Last night, the fight centered out of the fact that I gave him brownies and he didn’t want them, because he’s losing weight. Instead of being polite about it, he says, “That is the wrong gift for me because I am trying to lose weight. If I give someone a gift I need to know what they want, and it needs to be appropriate.”
The fight moved on to the greater issue of how he feels when I part. “You leave on your own time, you don’t even wait for others to finish, you just say, ‘okay thanks, got to go,'” he criticized. “You need to get better at goodbyes, you really need to stop being so stressed out, and impatient,” he says.
I agree with him but it is near midnight when he says these things, and the entire night I’ve told him that I needed to wake up at 6 a.m. to swim. He seemed to disregard the fact that I needed sleep, and that I was already tired and stressed. “It takes a long time for people to change, and I don’t try to change you,” I said. “Nobody is perfect and you need to give others some room to grow,” I said.
I remembered the passage in The Holy Bible from 1 Corinthians, “Love is patient, love is kind. It does not envy, it does not boast, it is not proud. It is not rude, it is not self-seeking, it is not easily angered, it keeps no record of wrongs. Love does not delight in evil but rejoices with the truth. It always protects, always trusts, always hopes, always perseveres…”

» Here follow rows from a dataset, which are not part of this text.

(** X29: in every state of a run of updates from the constructed demo,
    with draws in [[0, 1)], the standard errors stay within their jitter
    ([2.8..3.2] m, [0.09..0.11] m/s), the TNI errors stay strictly positive
    (at least 0.025 m and 0.0008 m/s), and the delta-v saved never exceeds
    45 m/s; once the clock has passed 10 s the TNI position error is at
    most 0.035 m and the delta-v saved at least 41.475 m/s. *)
Theorem demo_readings_bounds (steps : list (R * Pres.Draws)) (s : Pres.TNIPresentationSim) :
  Forall (fun st => Pres.unit_draws (snd st)) steps ->
  Pres.run_updates Pres.__init__ steps = Some s ->
  2.8 <= Pres.standard_pos_error (Pres.data s) <= 3.2 /\
  0.025 <= Pres.tni_pos_error (Pres.data s) <= 3.2 /\
  0.09 <= Pres.standard_vel_error (Pres.data s) <= 0.11 /\
  0.0008 <= Pres.tni_vel_error (Pres.data s) <= 0.11 /\
  Pres.dv_saved (Pres.data s) <= 45 /\
  (10 <= Pres.time s ->
     Pres.tni_pos_error (Pres.data s) <= 0.035 /\
     41.475 <= Pres.dv_saved (Pres.data s)).
Proof.
  set (Q := fun s : Pres.TNIPresentationSim =>
    2.8 <= Pres.standard_pos_error (Pres.data s) <= 3.2 /\
    0.025 <= Pres.tni_pos_error (Pres.data s) <= 3.2 /\
    0.09 <= Pres.standard_vel_error (Pres.data s) <= 0.11 /\
    0.0008 <= Pres.tni_vel_error (Pres.data s) <= 0.11 /\
    Pres.dv_saved (Pres.data s) <= 45 /\
    (10 <= Pres.time s ->
       Pres.tni_pos_error (Pres.data s) <= 0.035 /\
       41.475 <= Pres.dv_saved (Pres.data s))).
  assert (Hinit : Q Pres.__init__) by (unfold Q; cbn; repeat split; lra).
  intros Hall. change (Pres.run_updates Pres.__init__ steps = Some s -> Q s).
  generalize Pres.__init__ Hinit. clear Hinit.
  induction Hall as [ | [dt d] rest Hd _ IH]; intros s0 H0 Hrun.
  - cbn in Hrun. injection Hrun as <-. exact H0.
  - cbn [Pres.run_updates] in Hrun.
    destruct (Pres.update dt d s0) as [s1 | ] eqn:E; [ | discriminate Hrun ].
    apply (IH s1); [ | exact Hrun ]. clear IH Hrun H0.
    destruct (update_data dt d s0 s1 E) as (sp & tp & sv & tv & Er & Et & Ed).
    destruct (readings_bounds (Pres.time s0 + dt) d Hd)
      as (sp' & tp' & sv' & tv' & Er' & Bsp & Btp & Bsv & Btv & Blate).
    rewrite Er in Er'. injection Er' as <- <- <- <-.
    unfold Q. rewrite Ed, Et.
    cbn [Pres.standard_pos_error Pres.tni_pos_error Pres.standard_vel_error
         Pres.tni_vel_error Pres.dv_saved].
    unfold Py.min.
    destruct (Rlt_dec ((sp - tp) / 3.0 * 45.0) 45.0);
      repeat split; try lra; intros L; destruct (Blate L); lra.
Qed.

The guy is a self-professed Christian and is the leader of a “growth group.” All of his Bible-banging now felt hypocritical. In self-defense and also in the struggle to communicate I asked him how he’d feel if I said, “Lose weight, you’re too fat, you eat too much, you need to lose weight.” He turned away and walked away, speechless and hurt and saying, “Wow, wow, I can not accept people who are mean-spirited. You really hurt me, I’m a sensitive guy…” He demanded an apology, in which I did give but the frustration of having to communicate with someone so “sensitive” is not part of my ability.

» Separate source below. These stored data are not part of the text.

(** X19. A missing [title] key is replaced by ["Untitled Event"], but a
    key that is present with an empty value ([None], the empty string,
    zero, an empty list) is not: [extract] then raises, with the
    [ValueError] of [_validate] when nothing before it raised. *)
Theorem title_default_and_requirement normalized_event llm_result :
  (llm_result !! "title" = None →
   ∀ event, extract py uuid now normalized_event llm_result = Ok event →
     StructuredEvent.title event = PStr "Untitled Event") ∧
  (∀ v, llm_result !! "title" = Some v → py_truthy v = false →
     ¬ returns (extract py uuid now normalized_event llm_result) ∧
     (returns (parse_alert_before py
                 (dict_get llm_result "alert_before_minutes")) →
      returns (build_metadata now normalized_event) →
      extract py uuid now normalized_event llm_result
      = Raise (ValueError "Event title is required"))).
Proof.
  split.
  - intros Ht event. rewrite extract_unfold.
    destruct (parse_alert_before _ _) as [a|]; [|done].
    destruct (build_metadata _ _) as [m|]; [|done]. cbn zeta.
    destruct (_validate _); [|done]. intros [= <-]. cbn.
    unfold dict_get_default. by rewrite Ht.
  - intros v Ht Hv.
    assert (∀ a m, _validate
              (StructuredEvent.new uuid
                 (dict_get_default llm_result "event_type" (PStr "unknown"))
                 (dict_get_default llm_result "title" (PStr "Untitled Event"))
                 (dict_get llm_result "description")
                 (_parse_datetime py (dict_get llm_result "due_date"))
                 (_parse_datetime py (dict_get llm_result "start_time"))
                 (_parse_datetime py (dict_get llm_result "end_time"))
                 (dict_get_default llm_result "participants" (PList []))
                 (dict_get llm_result "location")
                 (dict_get llm_result "priority")
                 (dict_get normalized_event "source_id")
                 m a
                 (dict_get_default llm_result "is_recurring" (PBool false))
                 (dict_get llm_result "recurrence_pattern"))
            = Raise (ValueError "Event title is required")) as Hval.
    { intros a m. unfold _validate. cbn. unfold dict_get_default.
      rewrite Ht. cbn. by rewrite Hv. }
    rewrite extract_unfold. split.
    + intros [event H].
      destruct (parse_alert_before _ _) as [a|]; [|done].
      destruct (build_metadata _ _) as [m|]; [|done]. cbn zeta in H.
      by rewrite Hval in H.
    + intros [a ->] [m ->]. cbn zeta. by rewrite Hval.
Qed.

“How do you know that my impatience is no different than being overweight?” I asked, tears coming to me. “How do you know that this is not a similar struggle and no less severe? How do you know I don’t have ADHD or general anxiety?”
“I didn’t say you had ADD,” he hissed, and that’s when I let it out. “Well I do, ask my father, I do and I take medication for it,” I said. I always imagined that if I let the cat out of the bag I would exhale and feel free, only I felt worse. I felt like I gave the guy more leverage now to have control over me.
I started to cry, real tears, and he seemed to not understand why. “It’s not the worst of things,” he said. “I don’t think any less of you.” “No matter how hard I try, it doesn’t work,” I said. “I’m in this alone.” Earlier I had asked him for help on prioritizing my life, and he agreed but in the same way that one agrees to do something for a relative. Sometimes you just do it, like it or not.
He’s right in that it somehow doesn’t feel like dating, but more like a competitive tennis match, a power struggle, and ultimately we both feel sorry for each other. He hailed a cab for me but added in the line that, “What you did really hurt me tonight, and I’m sorry that you are so impatient and abrupt. I have many choices on who I can date, I’m not desperate.” For someone who studies the Bible, it did not feel genuine at all, it felt like it was coming out of both of the the pagans, and I felt disturbed rather than freed.